Lemma SFdiv_one s m e :
  bounded prec emax m e = true →
  SFdiv prec emax (S754_finite s m e) (S754_finite false 4503599627370496 (-52))
  = S754_finite s m e.
Proof.
  intros Hb. pose proof Hb as [Hc He]%bounded_inv.
  pose proof (Pos2Z.is_pos (digits2_pos m)) as Hdpos.
  unfold SFdiv. rewrite xorb_false_r.
  destruct (decide (e = -1074)) as [->|Hne].
  - assert (SFdiv_core_binary prec emax (Zpos m) (-1074) 4503599627370496 (-52)
            = (Zpos m, -1074, loc_Exact)) as ->.
    { unfold SFdiv_core_binary, fexp, emin, prec, emax. cbv zeta.
      cbn [Zdigits2]. change (digits2_pos 4503599627370496) with 53%positive.
      replace (Z.min (Z.max (Zpos (digits2_pos m) + -1074 - (53 + -52) - 53) (3 - 1024 - 53))
                     (-1074 - -52)) with (-1074) by lia.
      change (-1074 - -52 - -1074) with 52. cbv iota.
      rewrite Z.shiftl_mul_pow2 by lia.
      change (2 ^ 52) with 4503599627370496.
      rewrite div_eucl_mul by lia. done. }
    by apply binary_round_aux_canonical.
  - assert (SFdiv_core_binary prec emax (Zpos m) e 4503599627370496 (-52)
            = (Zpos m~0, e - 1, loc_Exact)) as ->.
    { unfold SFdiv_core_binary, fexp, emin, prec, emax. cbv zeta.
      cbn [Zdigits2]. change (digits2_pos 4503599627370496) with 53%positive.
      replace (Z.min (Z.max (Zpos (digits2_pos m) + e - (53 + -52) - 53) (3 - 1024 - 53))
                     (e - -52)) with (e - 1) by lia.
      replace (e - -52 - (e - 1)) with 53 by lia. cbv iota.
      rewrite Z.shiftl_mul_pow2 by lia.
      replace (Zpos m * 2 ^ 53) with (Zpos m~0 * 4503599627370496) by lia.
      rewrite div_eucl_mul by lia. done. }
    by apply binary_round_aux_double.
Qed.

(** The mean of a single finite value, as [aggregateValues] computes it,
    compares equal to the value (for -0 it is +0, which is [==] to it). *)
Lemma mean_of_one_finite (v : float) :
  finite v → ((0 + v) / 1 =? v)%float = true.
Proof.
  intros Hfin%is_finite_cases.
  rewrite FloatAxioms.eqb_spec, div_spec, add_spec.
  change (Prim2SF 1) with (S754_finite false 4503599627370496 (-52)).
  change (Prim2SF 0) with (S754_zero false).
  destruct Hfin as [[s Hx]|(s & m & e & Hx & Hb)]; rewrite Hx; clear Hx.
  - by destruct s.
  - unfold SF64add, SFadd, SF64div. rewrite SFdiv_one by done.
    unfold SFeqb, SFcompare.
    rewrite Z.compare_refl, Pos.compare_cont_refl. by destruct s.
Qed.

(** *** The order [<=?] on values that are not NaN *)

Lemma SFcompare_key (x y : spec_float) :
  x ≠ S754_nan → y ≠ S754_nan →
  match SFcompare x y with
  | Some Lt => key_lt (SFkey x) (SFkey y)
  | Some Eq => SFkey x = SFkey y
  | Some Gt => key_lt (SFkey y) (SFkey x)
  | None => False
  end.
Proof.
  intros Hx Hy. unfold key_lt.
  destruct x as [sx|sx| |sx mx ex], y as [sy|sy| |sy my ey]; try done;
    try destruct sx; try destruct sy; cbn; try lia; try done.
  - destruct (Z.compare_spec ex ey) as [->|?|?]; cbn; try lia.
    change (Pos.compare_cont Eq mx my) with (Pos.compare mx my).
    destruct (Pos.compare_spec mx my) as [->|?|?]; cbn; try lia; done.
  - destruct (Z.compare_spec ex ey) as [->|?|?]; cbn; try lia.
    change (Pos.compare_cont Eq mx my) with (Pos.compare mx my).
    destruct (Pos.compare_spec mx my) as [->|?|?]; cbn; try lia; done.
Qed.

Lemma SFleb_key x y :
  x ≠ S754_nan → y ≠ S754_nan → SFleb x y = true ↔ key_le (SFkey x) (SFkey y).
Proof.
  intros Hx Hy. pose proof (SFcompare_key x y Hx Hy) as H.
  unfold SFleb. unfold key_le, key_lt in *.
  destruct (SFcompare x y) as [[]|]; [| | |done].
  - rewrite H. split; [lia | done].
  - split; [lia | done].
  - split; [done | lia].
Qed.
+++
Exercise goal. Count, and answer with the number only: how many lines of the data include the string "true"?

Response to this task. 3